8 Ways to Optimize Cloud Costs in 2024 and Beyond
It’s budgeting and planning season! And as many companies dive into budget preparation for 2024, we also see a lot of spending reports designed to help us understand trends and priorities. One of these reports caught my attention because of its focus on cloud spend. “The CFO’s guide to managing cloud costs for 2024” from Vertice One really summarizes the conversations I constantly have with the CFOs, CTOs, and other IT-related executives among VEscape Labs’ clients.
The Impact of Rising Cloud Costs
The pandemic years forced many companies to rethink the way they did business on a daily basis. Given the healthcare guidelines, most companies broke the paradigm of having to be physically present in an office to operate their business effectively and efficiently. Home offices were widely adopted.
However, this new philosophy challenged the technology infrastructure, as the previous mesh of infrastructure and technology solution was designed to cater to concentrations of employees working in specific locations, not a group of dispersed employees working from their homes. To respond to these new needs, IT executives were forced to adopt new approaches by using public cloud and SaaS versions of their most-used applications so employees could access the data and tools to perform their duties remotely.
According to statista.com, there was tremendous growth for public cloud between 2020 and 2023. Almost every year, the figures have been over 20% YOY growth - 2020 was the highest at 29.3% while 2022 was at 18.8%, and the projected figure for 2023 is 21.7%.
During 2021 and 2022, most of the increase in these expenses was offset by the reduction in office space expenditure as many organizations adopted a WFH (work from home) policy. Unfortunately, throughout 2023 many companies started adopting a leaner mentality and thousands of companies reduced their workforces.
As we get ready for 2024, finance leaders are now looking to cloud costs and SaaS fees as the next items on the chopping block. According to the Vertice One study, as many as “71% of the finance leaders are targeting SaaS spending as one of their top three measures to save money in 2024.”
This doesn’t come as a surprise when more than half (53%) of the surveyed companies are overspending on their cloud infrastructure. The definition of overspending in this case is a cost 20% over what was originally forecasted. Another interesting fact is that “32% of cloud spend goes to waste, due to idle, under-used or poorly optimized cloud resources.”
Use a FinOps (Financial Operations) Strategy to Reduce Cloud Costs without Sacrificing Efficiency and Convenience
I support all the CFOs embracing a more conservative approach when it comes to their cloud and SaaS expenses. However, I would advise them to perform these efforts by adopting a FinOps strategy.
Implementing a Financial Operations strategy will allow CFOs to reduce cloud costs without sacrificing efficiency and effectiveness, which is crucial for organizations looking to optimize their cloud spending.
Here are some steps you can take to achieve this balance:
Establish a Cloud Cost Management Team: Create a dedicated team responsible for managing cloud costs. This team should include members from finance, IT, and other relevant departments.
Define Clear Cost Ownership: Assign ownership of cloud resources to specific teams or individuals. This accountability encourages better cost control.
Set Budgets and Policies: Define clear budgets for cloud spending and establish policies for resource provisioning, usage, and cost allocation.
Implement Cost Monitoring and Reporting: Use cloud cost management tools to monitor spending in real time and generate reports. These tools help you identify cost anomalies and trends.
Implement Resource Right Sizing: Analyze the resource utilization data and adjust instance sizes to match actual requirements.

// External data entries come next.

(** C36: system ignores SIGINT and SIGQUIT and blocks SIGCHLD while it waits.  If it
    can fork, both processes have the actions and the mask of the caller again, the
    child before it runs the shell on the string, the parent when it returns the
    status of the child.  If it cannot fork it returns -1 and leaves SIGINT and
    SIGQUIT ignored and SIGCHLD blocked. *)
Theorem system_restores environ status string k :
  ∃ k3, sigstate k k3 ignoring ignoring (Z.ldiff (Z.lor (mask k) (sigaddset sigemptyset SIGCHLD)) unmaskable) ∧
  ∃ r k', system sys environ status string k = Ret r k' ∧
  let '(pid, k4) := k_fork sys k3 in
  if pid <? 0 then
    r = Parent (-1) ∧ disp SIGINT k' = ignoring ∧ disp SIGQUIT k' = ignoring ∧ SIGCHLD ∈ signals (mask k')
  else
    (∀ s, disp s k' = disp s k) ∧ mask k' = mask k ∧
    if pid =? 0 then r = Shell [bin_sh; dash_c; string] ∨ r = Exited 127
    else let '(rv, st, _) := k_waitpid sys pid k4 in r = Parent (if rv <? 0 then status else st).
Proof.
  assert (sigstate k k (disp SIGINT k) (disp SIGQUIT k) (mask k)) as H0 by done.
  destruct (run_sigaction_int k k ignoring _ _ _ H0) as (k1 & Hr1 & H1).
  destruct (run_sigaction_quit k k1 ignoring _ _ _ H1) as (k2 & Hr2 & H2).
  destruct (run_sigprocmask k k2 SIG_BLOCK (sigaddset sigemptyset SIGCHLD) _ _ _ H2) as (rv3 & k3 & Hr3 & H3 & _).
  specialize (H3 eq_refl). exists k3. split; [done|]. unfold system. fold ignoring.
  rewrite run_bind, Hr1. cbn beta iota. rewrite run_bind, Hr2. cbn beta iota zeta. rewrite run_bind, Hr3. cbn beta iota.
  rewrite run_bind, run_get. cbn beta iota. destruct (k_fork sys k3) as [pid k4] eqn:Ef.
  pose proof (sigstate_same _ _ _ _ _ _ H3 (ok_fork _ _ _ Hok _ _ _ Ef)) as H4. rewrite run_bind. cbn [put].
  destruct (pid <? 0).
  { exists (Parent (-1)), k4. destruct H4 as (Hi & Hq & _ & Hm). split_and!; [done..|]. rewrite Hm. apply chld_masked. }
  destruct (pid =? 0).
  - destruct (run_restore _ _ _ _ _ H4) as (k5 & Hr5 & Hd5 & Hm5). rewrite Hr5, run_bind, run_get. cbn beta iota.
    destruct (k_execve sys [bin_sh; dash_c; string] environ k5) as [ok k6] eqn:Ee.
    destruct (ok_execve _ _ _ Hok _ _ _ _ _ Ee) as [Hd6 Hm6]. eexists _, k6. split; [reflexivity|].
    split_and!; [intros s; by rewrite Hd6|by rewrite Hm6|]. destruct ok; auto.
  - rewrite run_bind, run_get. cbn beta iota. destruct (k_waitpid sys pid k4) as [[rv st] k5] eqn:Ew.
    pose proof (sigstate_same _ _ _ _ _ _ H4 (ok_waitpid _ _ _ Hok _ _ _ _ _ Ew)) as H5.
    destruct (run_restore _ _ _ _ _ H5) as (k6 & Hr6 & Hd6 & Hm6). rewrite run_bind. cbn [put]. rewrite Hr6.
    by eexists _, k6.
Qed.
End system.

Monitor Data Transfer Costs: Keep an eye on data transfer costs between different services and regions. Optimize data transfer and cache frequently accessed data.
Automate Cost Optimization: Use automation and scripts to perform cost optimization tasks, such as resource scheduling, based on usage patterns.
Benchmark Costs: Compare your cloud costs with industry benchmarks to identify areas for further improvement.
Companies that have successfully implemented a FinOps strategy use a mix of internal resources, cost optimization firms, and 3rd party tools to drive this analysis. Using external firms or 3rd party tools will ensure a non-biased perspective on the areas of opportunity that the organization needs to tackle.
In addition, given the rapid evolution of the cloud and SaaS industry, it’s better to leverage the expertise of those external resources rather than ask their internal resources to become experts in another element of their work.
An effective FinOps strategy allows companies to perform a detailed analysis through visibility of their technology needs, actual resource utilization, and big-ticket items. These insights will help CFOs make informed decisions on how to optimize their cloud and SaaS costs without sacrificing the efficiency and effectiveness of their products or services. At the same time, they can reduce the potential waste and overspend on cloud infrastructure.
We recommend getting started with a cloud cost assessment for CFOs to gain visibility.
The Bottom Line of Cloud Cost Optimization
A conservative approach to cloud spend is fine, but CFOs seeking to reduce cloud costs should use a strategic approach to weighing the benefits of cost-cutting with the efficiency benefits that a well-optimized cloud strategy can provide.